Non possiamo negare a crisi umanitaria che negli ultimi anni ha significato la migrazione di migliaia di persone, sia in treno, sia in autostrada, sia anche a piedi attraversando centinaia di chilometri per montagne, deserti, strade inospitali”.

 

Il Papa ha parlato di una tragedia umana, sottolineando che la migrazione forzata rappresenta al giorno d’oggi un fenomeno globale:

“Questa crisi, che si può misurare in cifre, noi vogliamo misurarla con nomi, storie, famiglie. Sono fratelli e sorelle che partono spinti dalla povertà e dalla violenza, dal narcotraffico e dal organizzato. A fronte di tanti vuoti legali, si tende una rete che cattura e distrugge sempre i più poveri.

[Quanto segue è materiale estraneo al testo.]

(** X: the shape of a record: its eighteen keys in the order of the
    display, no key twice, text under every key but isComplete (a
    boolean) and formSubmissions (an integer), and never [None]. *)
Theorem record_schema row record :
  normalize row = Ok record ->
  map fst record = record_keys /\ NoDup (map fst record) /\
  (forall key v, dict_get record key = Some v ->
     match v with
     | VStr _ => key <> "isComplete" /\ key <> "formSubmissions"
     | VBool _ => key = "isComplete"
     | VInt _ => key = "formSubmissions"
     | VNone => False
     end).
Proof.
  intros Hn. apply normalize_inv in Hn as (n & _ & ->).
  split; [reflexivity|]. split.
  { rewrite record_of_keys. unfold record_keys.
    apply (bool_decide_unpack _). vm_compute. exact I. }
  intros key v. unfold record_of. cbn [dict_get].
  repeat match goal with
         | |- context [String.eqb ?a key] =>
             destruct (String.eqb_spec a key) as [<-|?]
         | |- Some (text_field ?r ?k) = Some _ -> _ =>
             destruct (text_field_VStr r k) as [? ->]
         end; try (intros [= <-]; done); done.
Qed.

(** ** What the date pattern can match *)

Lemma string_forall_app p a b :
  string_forall p (a +:+ b) = string_forall p a && string_forall p b.
Proof.
  induction a as [|x a IH]; [done|].
  rewrite append_String. cbn. by rewrite IH, andb_assoc.
Qed.

Lemma string_forall_impl (p q : ascii -> bool) s :
  (forall c, p c = true -> q c = true) ->
  string_forall p s = true -> string_forall q s = true.
Proof.
  intros H. induction s as [|x s IH]; [done|]. cbn.
  rewrite !andb_true_iff. intros [? ?]. auto.
Qed.

Section Soundness.
Context {R : Type}.

Lemma match_more_sound p s : forall m (k : string -> string -> option R) x,
  match_more p m s k = Some x ->
  exists m' rest, s = m' +:+ rest /\ k (m +:+ m') rest = Some x /\
    string_forall p m' = true.
Proof.
  induction s as [|c s IH]; intros m k x; cbn [match_more].
  - intros H. exists EmptyString, EmptyString. rewrite (append_nil_r m). by repeat split.
  - destruct (p c) eqn:Hc.
    + destruct (match_more p (m +:+ String c EmptyString) s k) as [y|] eqn:Hm.
      * intros [= ->]. apply IH in Hm as (m' & rest & -> & Hk & Hp).
        exists (String c m'), rest. rewrite append_assoc in Hk.
        split; [done|]. split; [exact Hk|]. cbn. by rewrite Hc.
      * intros H. exists EmptyString, (String c s). rewrite (append_nil_r m). by repeat split.
    + intros H. exists EmptyString, (String c s). rewrite (append_nil_r m). by repeat split.
Qed.

(** A successful match hands its continuation a split of the text, and
    the part matched holds only characters of the expression. *)
Lemma rmatch_sound r : forall s g (k : string -> string -> groups -> option R) x,
  rmatch r s g k = Some x ->
  exists m rest g', s = m +:+ rest /\ k m rest g' = Some x /\
    string_forall (alphabet r) m = true.
Proof.
  induction r as [c|p|r1 IH1 r2 IH2|r1 IH1 r2 IH2|p|name r1 IH1];
    intros s g k x; cbn [rmatch].
  - destruct s as [|c' s]; [done|]. destruct (Ascii.eqb_spec c' c) as [->|]; [|done].
    intros H. exists (String c EmptyString), s, g. repeat split; [done|].
    cbn. by rewrite Ascii.eqb_refl.
  - destruct s as [|c' s]; [done|]. destruct (p c') eqn:Hp; [|done].
    intros H. exists (String c' EmptyString), s, g. repeat split; [done|].
    cbn. by rewrite Hp.
  - intros H. apply IH1 in H as (m1 & rest1 & g1 & -> & H & Hp1).
    apply IH2 in H as (m2 & rest2 & g2 & -> & H & Hp2).
    exists (m1 +:+ m2), rest2, g2. rewrite append_assoc. repeat split; [done|].
    rewrite string_forall_app, andb_true_iff. split.
    + eapply string_forall_impl; [|exact Hp1]. cbn. intros c ->. done.
    + eapply string_forall_impl; [|exact Hp2]. cbn. intros c ->. apply orb_true_r.
  - destruct (rmatch r1 s g k) as [y|] eqn:H1.
    + intros [= ->]. apply IH1 in H1 as (m & rest & g' & -> & H & Hp).
      exists m, rest, g'. repeat split; [done|].
      eapply string_forall_impl; [|exact Hp]. cbn. intros c ->. done.
    + intros H. apply IH2 in H as (m & rest & g' & -> & H & Hp).
      exists m, rest, g'. repeat split; [done|].
      eapply string_forall_impl; [|exact Hp]. cbn. intros c ->. apply orb_true_r.
  - destruct s as [|c' s]; [done|]. destruct (p c') eqn:Hp; [|done].
    intros H. apply match_more_sound in H as (m' & rest & -> & H & Hm).
    exists (String c' m'), rest, g. repeat split; [done|].
    cbn. by rewrite Hp.
  - intros H. apply IH1 in H as (m & rest & g' & -> & H & Hp).
    exists m, rest, ((name, m) :: g'). by repeat split.
Qed.
End Soundness.

Lemma alphabet_format_regex c :
  alphabet format_regex c = true -> date_char c = true.
Proof.
  destruct c as [[] [] [] [] [] [] [] []]; vm_compute; congruence.
Qed.

Lemma strptime_date_chars s dt :
  strptime (VStr s) = Ok dt -> string_forall date_char s = true.
Proof.
  unfold strptime.
  destruct (re_match format_regex s) as [[found rest]|] eqn:Hm; [|done].
  destruct rest; [|done]. intros _. unfold re_match in Hm.
  apply rmatch_sound in Hm as (m & rest & g' & -> & [= _ ->] & Hp).
  rewrite append_nil_r.
  eapply string_forall_impl; [apply alphabet_format_regex|exact Hp].
Qed.

Lemma string_exists_stray s :
  string_exists stray_char s = true -> string_forall date_char s = false.
Proof.
  induction s as [|c s IH]; simpl; [done|].
  unfold stray_char at 1.
  destruct (date_char c); simpl; [|done]. by rewrite andb_false_r.
Qed.

(** X: a "Create Date" cell that holds an ASCII character other than a
    digit, a hyphen, a colon or white space (a letter, a slash, a point)
    leaves createDate empty. *)
Theorem createDate_foreign_character row record s :
  normalize row = Ok record ->
  row !! "Create Date" = Some (Text s) ->
  string_exists stray_char s = true ->
  dict_get record "createDate" = Some (VStr EmptyString).
Proof.
  intros Hn Hr Hs. apply normalize_inv in Hn as (n & _ & ->).
  rewrite dict_get_createDate, (get_Text _ _ _ _ Hr).
  destruct (strptime (VStr s)) as [dt|] eqn:Hp; [|done].
  apply strptime_date_chars in Hp. apply string_exists_stray in Hs. congruence.
Qed.

Lemma createDate_not_reread v :
  strptime (VStr match strptime v with
                 | Ok dt => isoformat dt +:+ "Z"
                 | Raise _ => EmptyString
                 end) = Raise ValueError.
Proof.
  destruct (strptime v) as [dt|]; [|reflexivity].
  destruct (strptime (VStr (isoformat dt +:+ "Z"))) as [dt'|e] eqn:H.
  - apply strptime_date_chars in H.
    rewrite string_forall_app, andb_true_iff in H. by destruct H as [_ H].
  - unfold strptime in H. repeat case_match; congruence.
Qed.

(** X: createDate is never text the script itself would read as a date;
    a record's createDate put back as the "Create Date" cell of any row
    gives an empty createDate. *)
Theorem createDate_not_idempotent row record out row' record' :
  normalize row = Ok record ->
  dict_get record "createDate" = Some (VStr out) ->
  normalize (<["Create Date" := Text out]> row') = Ok record' ->
  dict_get record' "createDate" = Some (VStr EmptyString).
Proof.
  intros Hn Hg Hn'. apply normalize_inv in Hn as (n & _ & ->).
  apply normalize_inv in Hn' as (n' & _ & ->).
  rewrite dict_get_createDate in Hg. injection Hg as <-.
  rewrite dict_get_createDate.
  rewrite (get_Text _ "Create Date" _ _ (lookup_insert_eq row' _ _)).
  by rewrite createDate_not_reread.
Qed.

(** ** The loop over several readers *)

Lemma loop_app r1 : forall r2 data,
  loop (r1 ++ r2) data = loop r1 data ≫= loop r2.
Proof.
  induction r1 as [|row r1 IH]; intros r2 data; [done|].
  cbn [app loop]. destruct (normalize row); [apply IH|done].
Qed.

Lemma loop_all_ok reader : forall data,
  Forall (fun row => exists record, normalize row = Ok record) reader ->
  exists records, loop reader data = Ok (data ++ records) /\
    Forall2 (fun row record => normalize row = Ok record) reader records.
Proof.
  induction reader as [|row reader IH]; intros data HF.
  - exists []. by rewrite app_nil_r.
  - apply Forall_cons in HF as [[record Hr] HF]. cbn [loop]. rewrite Hr.
    destruct (IH (data ++ [record]) HF) as (records & -> & H2).
    exists (record :: records). rewrite <- app_assoc. split; [done|].
    by constructor.
Qed.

Non solo soffrono la povertà bensì soprattutto queste forme di violenza. Ingiustizia che si radicalizza nei giovani: loro, come carne da macello, sono perseguitati e minacciati quando tentano di uscire dalla spirale della violenza e dall’inferno delle droghe. E che dire delle tante donne alle quali con la violenza è stata ingiustamente tolta la vita! Chiediamo al nostro Dio il dono della conversione, il dono delle lacrime”.

Al termine dell’omelia, il Papa ha rivolto il suo saluto ai fedeli al di là del confine Usa, a El Paso, tra cui i molti nello stadio Sun Bowl e ha detto:

“Con l’aiuto della tecnologia possiamo pregare, cantare e festeggiare insieme l’amore misericordioso che Dio ci dona, e che nessun confine ci può impedire di condividere. Grazie, fratelli e sorelle a El Paso per farci sentire una sola famiglia e una sola comunità cristiana”.